João Schlittler

Personal information
- Full name: João Gabriel Schlittler
- Born: 10 February 1985 (age 41) Rio de Janeiro, Brazil
- Occupation: Judoka
- Height: 1.97 m (6 ft 6 in)
- Weight: 110 kg (243 lb)

Sport
- Country: Brazil
- Sport: Judo
- Weight class: +100 kg
- Club: Flamengo

Achievements and titles
- Olympic Games: 7th (2008)
- World Champ.: ‹See Tfd› (2007)
- Pan American Champ.: ‹See Tfd› (2007)

Medal record
Men's judo
Representing Brazil
World Championships
| Bronze medal – third place | 2007 Rio de Janeiro | +100 kg |
Pan American Games
| Silver medal – second place | 2007 Rio de Janeiro | +100 kg |
Pan American Championships
| Silver medal – second place | 2009 Buenos Aires | +100 kg |
IJF Grand Slam
| Gold medal – first place | 2011 Rio de Janeiro | +100 kg |

Profile at external databases
- IJF: 2461
- JudoInside.com: 32576

= João Schlittler =

Brazilian judoka (born 1985)

João Gabriel Schlittler (born 10 February 1985 in Rio de Janeiro) is a Brazilian judoka, who played in the heavyweight category.

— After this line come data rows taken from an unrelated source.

Lemma replay_at uuid seq es : ∀ e n k,
  plain e →
  vals_at (foldl (replay_step uuid seq) (e, n) es).1 k =
    replay_key k (vals_at e k) (filter (λ w, seq < e_seq w) es) ∧
  plain (foldl (replay_step uuid seq) (e, n) es).1.
Proof.
  induction es as [|w es IH]; intros e n k P; [done|]. cbn [foldl]. unfold replay_step at 2 4.
  destruct (Z.leb_spec (e_seq w) seq).
  - rewrite filter_cons_False by lia. by apply IH.
  - rewrite filter_cons_True by lia. unfold replay_key. cbn [foldl fst snd].
    destruct (replay_entry_at uuid e w k P) as [E P'].
    destruct (replay_entry uuid e w) as [e' c]. cbn [fst] in *.
    specialize (IH e' (if c then S n else n) k P'). rewrite E in IH. exact IH.
Qed.

(** A row's log is admissible when each entry did something when it was logged: an
    insert found no row, an update or a delete found one. *)
Fixpoint row_log_ok (cur : option values) (es : list WalEntry) : Prop :=
  match es with
  | [] => True
  | w :: es =>
      match e_type w with
      | EInsert => cur = None
      | EUpdate | EDelete => is_Some cur
      | ECommit | ERollback => True
      end ∧ row_log_ok (replay_row cur w) es
  end.

Definition row_log (k : string * Z) (es : list WalEntry) : list WalEntry :=
  filter (λ w, addresses w k) es.

Lemma replay_key_row_log k cur es : replay_key k cur es = foldl replay_row cur (row_log k es).
Proof.
  unfold replay_key, row_log. revert cur. induction es as [|w es IH]; intros cur; [done|].
  cbn [foldl]. destruct (decide (addresses w k)).
  - rewrite filter_cons_True by done. apply IH.
  - rewrite filter_cons_False by done. apply IH.
Qed.

(** After a delete the past of a row no longer matters. *)
Lemma replay_after_delete es a b :
  Exists (λ w, e_type w = EDelete) es → foldl replay_row a es = foldl replay_row b es.
Proof.
  revert a b. induction es as [|w es IH]; intros a b; [by intros ?%Exists_nil|].
  cbn [foldl]. intros [E|E]%Exists_cons; [|by apply IH]. unfold replay_row at 2 4. by rewrite E.
Qed.

(** What a run of updates writes. *)
Definition written (es : list WalEntry) : values :=
  foldl (λ m w, match e_type w with EUpdate => values_of_bytes (e_data w) ∪ m | _ => m end) ∅ es.

Lemma replay_updates es : ∀ a m,
  row_log_ok (Some a) es → Forall (λ w, e_type w ≠ EDelete) es →
  ∀ b, foldl replay_row (Some (m ∪ b)) es =
    Some (foldl (λ m w, match e_type w with EUpdate => values_of_bytes (e_data w) ∪ m | _ => m end) m es ∪ b).
Proof.
  induction es as [|w es IH]; intros a m O F b; [done|]. cbn [foldl row_log_ok] in *.
  apply Forall_cons in F as [Fw F]. destruct O as [Ow O]. unfold replay_row in *.
  destruct (e_type w); try done; cbn [fmap option_fmap option_map] in *.
  - rewrite map_union_assoc. by eapply IH.
  - by eapply IH.
  - by eapply IH.
Qed.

In 2007, he won a silver medal for his designated category at the Pan American Games, and a bronze at the World Championships, coincidentally in his home city. Schlitter stands 1.97 metres (6 ft 5.5 in) tall and weighs 110 kilograms (243 lb). He is also currently a member of Clube de Regatas do Flamengo, a famous sport club in Rio de Janeiro.

Schlittler represented Brazil at the 2008 Summer Olympics in Beijing, where he competed for the men's heavyweight class (+100 kg). He reached only the quarterfinal round, where he lost by an automatic ippon to Cuba's Óscar Brayson, who also defeated him in the gold medal match at the Pan American Games. Because his opponent advanced further into the final match, Schlittler offered another shot for the bronze medal by defeating Lebanon's Rudy Hachache, with a tate shiho gatame (seven mat holds) and an ippon, in the repechage bout. Unfortunately, he finished only in seventh place, after losing out in the final repechage bout to six-foot and eight-inch tall French judoka Teddy Riner, who successfully scored an ippon in more than a minute.